Dans le Klētorologion de Philothée (899), cette dignité a un très haut rang dans l'ordre de préséance impérial, avant le magistros et après le kouropalatēs[4]. Son statut exceptionnel s'illustre en outre par le fait qu'elle est l'un des six dignitaires acceptés à la table de l'empereur (avec le patriarche de Constantinople, le Caesar, le nōbelissimos, le kouropalatēs et le basileopatōr), et par le rôle proéminent qu'elle remplit dans les cérémonies impériales, en particulier celles tournant autour de l'impératrice, comme son couronnement ou son accouchement[5],[6]. La zōstē patrikia fonctionne comme la collaboratrice principale de l'impératrice (à laquelle elle est généralement apparentée) et est à la tête de la cour féminine (le sekreton tōn gynaikōn), qui comprend principalement les épouses des fonctionnaires de haut rang[5],[7],[8]. Ce titre est la seule dignité féminine : les autres femmes portent la version féminisée du titre de leur époux. Une zōstē patrikia est donc la seule patrikia per se, et non parce que son époux est ou était patrikios[3],[1],[9],[10]. Rodolphe Guilland souligne en outre que le titre lui-même semble être un composé, au vu des sources le mentionnant comme « la zōstē et patrikia », ce qui indique que le titre noble de patrikia est ajouté à la dignité aulique de zōstē[10].
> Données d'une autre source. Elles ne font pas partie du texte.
(** C9 as stated fails: after the clean-up of the sample collection, the
    object the loader returned (the variable [gdf]) still has its identifiers
    as text and its population column under the name "SUM_Final_". *)
Lemma loaded_collection_not_cleaned :
  ∃ s g,
    (loader sample;; cleaner) init = Done tt s
    ∧ frame_of s "gdf" = Some g
    ∧ getitem g "Ward_No"
      = inr [VStr "428"; VStr "429"; VStr "431"; VStr "12"; VStr "434"]
    ∧ columns g = ["Ward_No"; "SUM_Final_"; "geometry"]
    ∧ "Population" ∉ columns g.
Proof.
  do 2 eexists. split; [vm_compute; reflexivity|].
  split; [vm_compute; reflexivity|].
  split; [reflexivity|]. split; [reflexivity|].
  simpl. rewrite !not_elem_of_cons. repeat split; try done. apply not_elem_of_nil.
Qed.

(** The hypotheses of C3, as amended, hold of wards 1 to 600 without 433
    and 434. *)
Lemma four_of_six_present_sample :
  wf_frame wards_1_600
  ∧ getitem wards_1_600 "Ward_No"
    = inr (VInt <$> filter (λ z, z ≠ 433 ∧ z ≠ 434) (seqZ 1 600))
  ∧ ∃ s0,
      (loader wards_1_600;; cleaner) init = Done tt s0
      ∧ partitioned s0 (λ c b o,
          length (rows c) = 598%nat
          ∧ length (rows b) = 4%nat
          ∧ length (rows o) = 594%nat
          ∧ (∃ wb, getitem b "Ward_No" = inr wb
               ∧ ints wb ≡ₚ filter (λ z, z ≠ 433 ∧ z ≠ 434) block6_wards)
          ∧ (∀ r, r ∈ rows b ↔
               r ∈ rows c ∧ ∃ z, ward_no c r = Some z ∧ z ∈ block6_wards)
          ∧ (∀ r, r ∈ rows o ↔ r ∈ rows c ∧ r ∉ rows b)).
Proof.
  assert (wf_frame wards_1_600) as Hwf.
  { unfold wf_frame, wards_1_600. cbn [rows columns].
    apply Forall_fmap, Forall_true. done. }
  split; [done|]. split; [vm_compute; reflexivity|].
  apply (four_of_six_present wards_1_600
           (VInt <$> filter (λ z, z ≠ 433 ∧ z ≠ 434) (seqZ 1 600))
           (filter (λ z, z ≠ 433 ∧ z ≠ 434) (seqZ 1 600)) 433 434).
  - done.
  - vm_compute. reflexivity.
  - apply Forall2_fmap_l, Forall_Forall2_diag, Forall_forall.
    intros z [_ Hz%elem_of_seqZ]%list_elem_of_filter.
    simpl. unfold py_int. simpl.
    assert (int64 z = true) as ->; [|done].
    unfold int64. apply andb_true_iff. split; [apply Z.leb_le|apply Z.ltb_lt]; lia.
  - done.
  - unfold block6_wards. set_solver.
  - unfold block6_wards. set_solver.
  - done.
Defined.

(** C3 as stated fails: on wards 1 to 600 without 433 and 434 the context
    subset has 594 records, not 596. *)
Lemma context_is_594_not_596 :
  ∃ s0,
    (loader wards_1_600;; cleaner) init = Done tt s0
    ∧ partitioned s0 (λ c b o,
        length (rows c) = 598%nat
        ∧ length (rows b) = 4%nat
        ∧ length (rows o) = 594%nat
        ∧ length (rows o) ≠ 596%nat).
Proof.
  eexists. split; [vm_compute; reflexivity|].
  do 4 eexists. split; [vm_compute; reflexivity|].
  split; [vm_compute; reflexivity|]. split; [vm_compute; reflexivity|].
  split; [vm_compute; reflexivity|].
  split; [vm_compute; reflexivity|]. split; [vm_compute; reflexivity|].
  split; [vm_compute; reflexivity|]. vm_compute. discriminate.
Qed.

Lemma retag_tags (g g' : GeoDataFrame geometry) :
  to_crs 4326 g = inr g' → ∃ k, crs g' = Some k ∧ to_epsg k = Some 4326.
Proof.
  simpl. unfold retag. destruct (crs g); [|done]. intros [= <-]. eauto.
Qed.

Lemma retag_rows (g g' : GeoDataFrame geometry) :
  to_crs 4326 g = inr g' → rows g = [] → rows g' = [].
Proof. simpl. unfold retag. destruct (crs g); [|done]. by intros [= <-]. Qed.

(** The hypotheses of C5's divergence hold of the stand-in library and the
    sample without a CRS: the run ends at line 39. *)
Lemma undefined_crs_is_refused_sample :
  (∀ g : GeoDataFrame geometry, crs g = None → ∃ e, to_crs 4326 g = inl e)
  ∧ crs sample_naive = None
  ∧ ∃ s, (loader sample_naive;; cleaner;; partitioner) init = Done tt s
      ∧ ∃ e c b o,
          frame_of s "gdf_clean" = Some c
          ∧ frame_of s "block6_gdf" = Some b
          ∧ frame_of s "other_gdf" = Some o
          ∧ crs c = None
          ∧ needs_reprojection c = true
          ∧ to_crs 4326 c = inl e
          ∧ projector s = Raised e s
          ∧ script sample_naive init = Raised e s
          ∧ outputs (trace s) = [].
Proof.
  assert (∀ g : GeoDataFrame geometry, crs g = None →
            ∃ e, to_crs 4326 g = inl e) as Hnaive.
  { intros g Hg. simpl. unfold retag. rewrite Hg. eauto. }
  split; [done|]. split; [reflexivity|].
  eexists. split; [vm_compute; reflexivity|].
  apply (undefined_crs_is_refused sample_naive); [done|reflexivity|].
  vm_compute. reflexivity.
Defined.

(** The hypotheses of C4 hold of the stand-in library and the sample
    collection. *)
Lemma projector_idempotent_sample :
  (∀ g g' : GeoDataFrame geometry, to_crs 4326 g = inr g' →
     ∃ k, crs g' = Some k ∧ to_epsg k = Some 4326)
  ∧ ∃ s, (loader sample;; cleaner;; partitioner) init = Done tt s
      ∧ (projector;; projector) s = projector s
      ∧ (∀ s1, projector s = Done tt s1 → projector s1 = Done tt s1)
      ∧ ((∃ k, crs sample = Some k ∧ to_epsg k = Some 4326) →
         projector s = Done tt s).
Proof.
  split; [exact retag_tags|].
  eexists. split; [vm_compute; reflexivity|].
  apply (projector_idempotent sample); [exact retag_tags|].
  vm_compute. reflexivity.
Defined.

(** The hypotheses of C10 hold of the stand-in library and the sample without
    a ward of Block 6. *)
Lemma empty_highlight_fails_sample :
  lat_lon (centroid (unary_union ([] : list geometry))) = None
  ∧ (∀ g g' : GeoDataFrame geometry,
       to_crs 4326 g = inr g' → rows g = [] → rows g' = [])
  ∧ ∃ s b,
      (loader sample_no_block6;; cleaner;; partitioner) init = Done tt s
      ∧ frame_of s "block6_gdf" = Some b
      ∧ rows b = []
      ∧ ∃ e s',
          script sample_no_block6 init = Raised e s'
          ∧ Forall (λ ev, is_output ev = false) (trace s')
          ∧ (∀ s1, projector s = Done tt s1 →
               e = CentreError ∧ renderer s1 = Raised CentreError s1).
Proof.
  split; [reflexivity|]. split; [exact retag_rows|].
  do 2 eexists. split; [vm_compute; reflexivity|].
  split; [vm_compute; reflexivity|]. split; [reflexivity|].
  eapply (empty_highlight_fails sample_no_block6).
  - reflexivity.
  - exact retag_rows.
  - vm_compute. reflexivity.
  - vm_compute. reflexivity.
  - reflexivity.
Defined.

(** ** The script on the samples *)

Example run_sample :
  ∃ s, run sample = Done tt s
    ∧ (λ e, match e with
            | SaveMap p _ | ToFile p _ | Mkdir p => p
            | Print _ => ""
            end) <$> filter (λ e, is_output e) (trace s)
      = [map_path; block6_geojson; block6_shp_dir; block6_shp]
    ∧ (λ g, label <$> rows g) <$> frame_of s "block6_gdf" = Some [1; 2; 4]
    ∧ (λ g, label <$> rows g) <$> frame_of s "other_gdf" = Some [0; 3].
Proof.
  eexists. split; [vm_compute; reflexivity|].
  split; [vm_compute; reflexivity|]. split; vm_compute; reflexivity.
Qed.

Example run_sample_bad_ward :
  ∃ s, run sample_bad_ward = Raised (CastError 1) s
    ∧ filter (λ e, is_output e) (trace s) = [].
Proof. eexists. split; vm_compute; reflexivity. Qed.

Example run_sample_no_block6 :
  ∃ s, run sample_no_block6 = Raised CentreError s
    ∧ filter (λ e, is_output e) (trace s) = [].
Proof. eexists. split; vm_compute; reflexivity. Qed.

Example py_int_text :
  py_int (VStr "429" : value geometry) = Some 429
  ∧ py_int (VStr "-12" : value geometry) = Some (-12)
  ∧ py_int (VStr "4.5" : value geometry) = None
  ∧ py_int (VStr "" : value geometry) = None
  ∧ py_int (VFloat (S754_finite true 5 (-1)) : value geometry) = Some (-2)
  ∧ py_int (VFloat S754_nan : value geometry) = None
  ∧ py_int (VStr " 429 " : value geometry) = Some 429
  ∧ py_int (VStr "+0429" : value geometry) = Some 429
  ∧ py_int (VStr "1_000" : value geometry) = Some 1000
  ∧ py_int (VStr "1__000" : value geometry) = None
  ∧ py_int (VStr "_429" : value geometry) = None
  ∧ py_int (VStr "429_" : value geometry) = None
  ∧ py_int (VStr "- 429" : value geometry) = None
  ∧ py_int (VStr "4 29" : value geometry) = None
  ∧ py_int (VStr "-" : value geometry) = None
  ∧ py_int (VStr "   " : value geometry) = None
  ∧ py_int (VStr "0x1AD" : value geometry) = None
  ∧ py_int (VStr "9223372036854775807" : value geometry)
    = Some 9223372036854775807
  ∧ py_int (VStr "9223372036854775808" : value geometry) = None
  ∧ py_int (VStr "-9223372036854775808" : value geometry)
    = Some (-9223372036854775808)
  ∧ py_int (VInt 9223372036854775808 : value geometry) = None
  ∧ py_int (VFloat (S754_infinity false) : value geometry) = None
  ∧ py_int (VNone : value geometry) = None.
Proof. by vm_compute. Qed.

(** ** The further properties on the samples *)

Lemma completed_run_outputs_sample :
  ∃ s, script sample init = Done tt s
    ∧ ∃ m b,
        outputs (trace s)
        = [SaveMap map_path m; ToFile block6_geojson b;
           Mkdir block6_shp_dir; ToFile block6_shp b]
        ∧ frame_of s "block6_gdf" = Some b
        ∧ frame_of s "gdf" = Some sample.
Proof.
  eexists. split; [vm_compute; reflexivity|].
  apply (completed_run_outputs sample). vm_compute. reflexivity.
Defined.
Bien qu'il semble, comme pour les autres dignités de même rang auxquelles ce titre est associé, qu'il n'y ait qu'une titulaire à un moment donné, lors de la réception d'Olga de Kiev, la forme plurielle zōstai est employée, suggérant qu'il y en a au moins deux[11]. Peut-être est-ce en raison du fait qu'à l'époque, il y a deux impératrices, et que chacune dispose d'une zōstē[6].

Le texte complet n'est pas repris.